M.V.: As pessoas têm consciência de que a matemática está presente na nossa rotina quando fazemos contas, estimamos medidas ou avaliamos probabilidades. O que é menos conhecido é a intensa participação da matemática na atividade econômica. Estudos técnicos realizados em diversos países avançados (Reino Unido, França, Holanda, Austrália, Espanha) revelaram que as atividades com forte teor de matemática são responsáveis por 12 a 16% do Produto Interno Bruto, ou seja a totalidade de riqueza produzida nesses países. Isso no Brasil daria 1 trilhão de reais! Por ano...
CNPq: O senhor pode citar uma aplicação da matemática que encontramos em nossa rotina e não temos ideia de que está ligada ao assunto?
M.V.: Celulares usam métodos matemáticos para maximizar a quantidade de informação que conseguem transmitir, e para garantir a segurança da mesma. A previsão do tempo e o estudo da evolução de pandemias é baseado em modelos matemáticos sofisticados. Métodos matemáticos e de inteligência artificial são usados cada vez mais no diagnóstico médico, particularmente, no diagnóstico por imagem. A transmissão de televisão usa técnicas matemáticas para melhorar a qualidade da imagem transmitida, ajustando a resolução de maneira automática ao assunto. Filmes de Hollywood utilizam sofisticadas técnicas matemáticas de modelagem 3D para produzir os mais avançados efeitos especiais. O treinamento dos atletas de elite competindo em Olimpíadas faz uso de matemática avançada para melhorar o seu desempenho.
CNPq: Em que a Olímpiada Brasileira de Matemática das Escolas Públicas estimulou o conhecimento de estudantes sobre a área? Vocês notaram uma diferença significativa entre a primeira Olimpíada e as últimas?
M.V.: A Olimpíada Brasileira de Matemática das Escolas Públicas apresenta a matemática, aos quase 20 milhões de estudantes que nela participam todo ano, por um ângulo que raramente é visto na sala de aula, instigante e desafiador. Dessa forma ela contribui de modo importante para o despertar de vocações e, comprovadamente, a melhora do desempenho escolar. Uma coisa muito interessante é que esse efeito benéfico se estende à turma e à escola como um todo, a partir da dinâmica criada pela participação na OBMEP.
CNPq: No tocante ao mercado de trabalho para um matemático hoje: o mercado cresceu? O que um profissional da área pode fazer para se desenvolver e mostrar diferença no currículo?
M.V.: Há enorme carência no mercado de trabalho de profissionais com proficiência avançada em matemática e a procura continua crescendo. Isso se deve, por um lado, ao fato de que a matemática está cada vez mais no cerne dos principais avanços tecnológicos do século 21, particularmente no domínio da ciência dos dados e da inteligência artificial. A par disso, também é altamente valorizado o fato de que o treinamento em Matemática vem acompanhado de agilidade de raciocínio e estrutura lógica, que são igualmente muito valorizados.
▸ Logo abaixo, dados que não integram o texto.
(** A project is valid when [validate_project_data] reports no issue. *)
Definition valid (project_data : ProjectData) : Prop :=
  validate_project_data project_data = [].

Lemma if_singleton_nil {A : Type} (b : bool) (x : A) :
  (if b then [x] else []) = [] -> b = false.
Proof. destruct b; [discriminate | reflexivity]. Qed.

Lemma valid_fields (project_data : ProjectData) :
  valid project_data ->
  str_truthy (project_id project_data) = true /\
  str_truthy (description project_data) = true /\
  0 < budget project_data /\
  (0 < timeline_days project_data)%Z /\
  0 <= complexity_score project_data <= 1 /\
  list_truthy (technologies project_data) = true /\
  list_truthy (stakeholders project_data) = true.
Proof.
  unfold valid, validate_project_data. intro H.
  apply app_eq_nil in H; destruct H as [H1 H].
  apply app_eq_nil in H; destruct H as [H2 H].
  apply app_eq_nil in H; destruct H as [H3 H].
  apply app_eq_nil in H; destruct H as [H4 H].
  apply app_eq_nil in H; destruct H as [H5 H].
  apply app_eq_nil in H; destruct H as [H6 H7].
  apply if_singleton_nil, negb_false_iff in H1, H2, H5, H6, H7.
  apply if_singleton_nil in H3, H4.
  apply andb_true_iff in H5. destruct H5 as [H5 H5'].
  apply Qle_bool_iff in H5, H5'.
  repeat split; try assumption; try lra.
  - apply Qnot_le_lt. intro Hle. apply Qle_bool_iff in Hle. congruence.
  - apply Z.leb_gt. assumption.
Qed.

Lemma valid_project_is_valid : valid Samples.valid_project.
Proof. reflexivity. Qed.

Lemma network_upgrade_is_valid : valid Samples.network_upgrade.
Proof. reflexivity. Qed.

(** A number within the range of a float.  Beyond it Python raises
    [OverflowError] when it divides the int or multiplies it with a float,
    and a scorer returns nothing. *)
Definition float_range (x : Q) : Prop :=
  - inject_Z (2 ^ 1023) < x < inject_Z (2 ^ 1023).

(** The numbers of a project are within the range of a float. *)
Definition in_float_range (project_data : ProjectData) : Prop :=
  float_range (budget project_data) /\
  (- 2 ^ 1023 < timeline_days project_data < 2 ^ 1023)%Z /\
  float_range (complexity_score project_data).

Lemma network_upgrade_in_float_range : in_float_range Samples.network_upgrade.
Proof. vm_compute. repeat split. Qed.

Lemma sample_weight_in_float_range : float_range 0.15.
Proof. vm_compute. repeat split. Qed.

End ValidationFacts.

(** ** The shared helpers of the sector scorers *)

Module BaseSectorFacts.
Import Py PyFacts BaseSector ValidationFacts.

(** The base risk score in the words of the specification: the four
    normalised factors, weighted, clamped to [0, 1]. *)
Definition spec_base_risk_score (project_data : ProjectData) : Q :=
  let weighted_sum :=
    0.25 * Qmin (budget project_data / 1000000) 1.0 +
    0.25 * Qmin (inject_Z (timeline_days project_data) / 365) 1.0 +
    0.35 * complexity_score project_data +
    0.15 * Qmin (inject_Z (Z.of_nat (List.length (dependencies project_data))) / 10) 1.0 in
  Qmax 0 (Qmin weighted_sum 1).

Lemma clamp_either_order (x : Q) : Qmin (Qmax x 0) 1 == Qmax 0 (Qmin x 1).
Proof.
  destruct (Qlt_le_dec x 0) as [Hn|Hp].
  - rewrite (Q.max_r x 0) by lra. rewrite (Q.min_l 0 1) by lra.
    rewrite (Q.min_l x 1) by lra. rewrite (Q.max_l 0 x) by lra. reflexivity.
  - rewrite (Q.max_l x 0) by lra.
    symmetry. apply Q.max_r. apply Q.min_glb; lra.
Qed.

Lemma base_risk_score_bounds (project_data : ProjectData) :
  0 <= calculate_base_risk_score project_data <= 1.
Proof.
  unfold calculate_base_risk_score. cbv zeta.
  match goal with
  | |- 0 <= clip ?x _ _ <= 1 =>
      destruct (clip_bounds x 0.0 1.0) as [Hlo Hhi]; [lra | split; lra]
  end.
Qed.

Lemma base_risk_score_nonneg (project_data : ProjectData) :
  0 <= calculate_base_risk_score project_data.
Proof. apply base_risk_score_bounds. Qed.

(** C7. For every project, [calculate_base_risk_score] is the weighted sum
    0.25 * min(budget / 1,000,000, 1) + 0.25 * min(timeline_days / 365, 1)
    + 0.35 * complexity_score + 0.15 * min(len(dependencies) / 10, 1),
    clamped to the interval [0, 1]. *)
Theorem base_risk_score_is_clamped_weighted_sum (project_data : ProjectData) :
  calculate_base_risk_score project_data == spec_base_risk_score project_data /\
  0 <= calculate_base_risk_score project_data <= 1.
Proof.
  split.
  - unfold calculate_base_risk_score, spec_base_risk_score, clip, flen, len.
    cbv zeta.
    assert (E0 : 0.0 == 0) by reflexivity.
    assert (E1 : 1.0 == 1) by reflexivity.
    rewrite E0, E1, clamp_either_order.
    apply Q.max_compat; [reflexivity|].
    apply Q.min_compat; [ring | reflexivity].
  - apply base_risk_score_bounds.
Qed.

Example base_risk_score_network_upgrade :
  calculate_base_risk_score Samples.network_upgrade == 0.84.
Proof. reflexivity. Qed.

(** The confidence helper on a valid project. *)
Lemma confidence_of_valid (project_data : ProjectData) :
  valid project_data ->
  calculate_confidence_score project_data ==
  if historical_risks_truthy project_data then 1.0 else 0.8.
Proof.
  intro Hv. destruct (valid_fields _ Hv) as (_ & Hd & Hb & Ht & _ & Hte & _).
  unfold calculate_confidence_score.
  rewrite Hd, Hte. apply Qgtb_true in Hb. rewrite Hb.
  apply Z.gtb_lt in Ht. rewrite Ht.
  destruct (historical_risks_truthy project_data); reflexivity.
Qed.

End BaseSectorFacts.

(** ** Dictionaries *)

Module DictFacts.

Lemma dict_get_set_eq {V : Type} (d : dict V) (k : string) (v : V) :
  dict_get (dict_set d k v) k = Some v.
Proof.
  induction d as [|[k' v'] d IH]; simpl.
  - now rewrite String.eqb_refl.
  - destruct (String.eqb k k') eqn:E; simpl.
    + now rewrite String.eqb_refl.
    + now rewrite E.
Qed.

Lemma dict_get_set_neq {V : Type} (d : dict V) (k k' : string) (v : V) :
  k' <> k -> dict_get (dict_set d k v) k' = dict_get d k'.
Proof.
  intro Hne. induction d as [|[k0 v0] d IH]; simpl.
  - apply String.eqb_neq in Hne. now rewrite Hne.
  - destruct (String.eqb k k0) eqn:E; simpl.
    + apply String.eqb_eq in E. subst k0.
      apply String.eqb_neq in Hne. now rewrite Hne.
    + destruct (String.eqb k' k0); [reflexivity | exact IH].
Qed.

Lemma dict_set_not_nil {V : Type} (d : dict V) (k : string) (v : V) :
  dict_set d k v <> [].
Proof.
  destruct d as [|[k' v'] d]; simpl; [discriminate|].
  destruct (String.eqb k k'); discriminate.
Qed.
CNPq: A Matemática muitas vezes é apontada como um assunto impossível de se entender por estudantes. Como fazer as pessoas gostarem do assunto e qual é o papel dos professores para melhorar isso?
M.V.: Um aspecto muito importante é buscar relacionar as ideias matemáticas, que são frequentemente abstratas, com as realidades e problemas concretos que lhes deram origem. Também muito importante é realçar uma abordagem instigante, desafiadora da matemática. O professor tem papel fundamental, pelo que é fundamental investir na melhoria da formação dos nossos docentes e na valorização da docência de qualidade.
CNPq: No caso de crianças menores, como introduzir a Matemática de uma forma que elas possam gostar e compreender?
M.V.: Estudos técnicos comprovam que crianças pequenas são particularmente receptivas à matemática e nutrem por ela um gosto que, em muitos casos, vai sendo perdido gradualmente ao longo de sua trajetória escolar. É provável que isso se deva a que a matemática mais elementar tem um caráter mais concreto e utilitário relacionado diretamente com os interesses das crianças: contar balas, dividir pizza etc. À medida em que são abordados tópicos mais avançados e abstratos (frações, etc) é crucial manter presente a conexão com o concreto.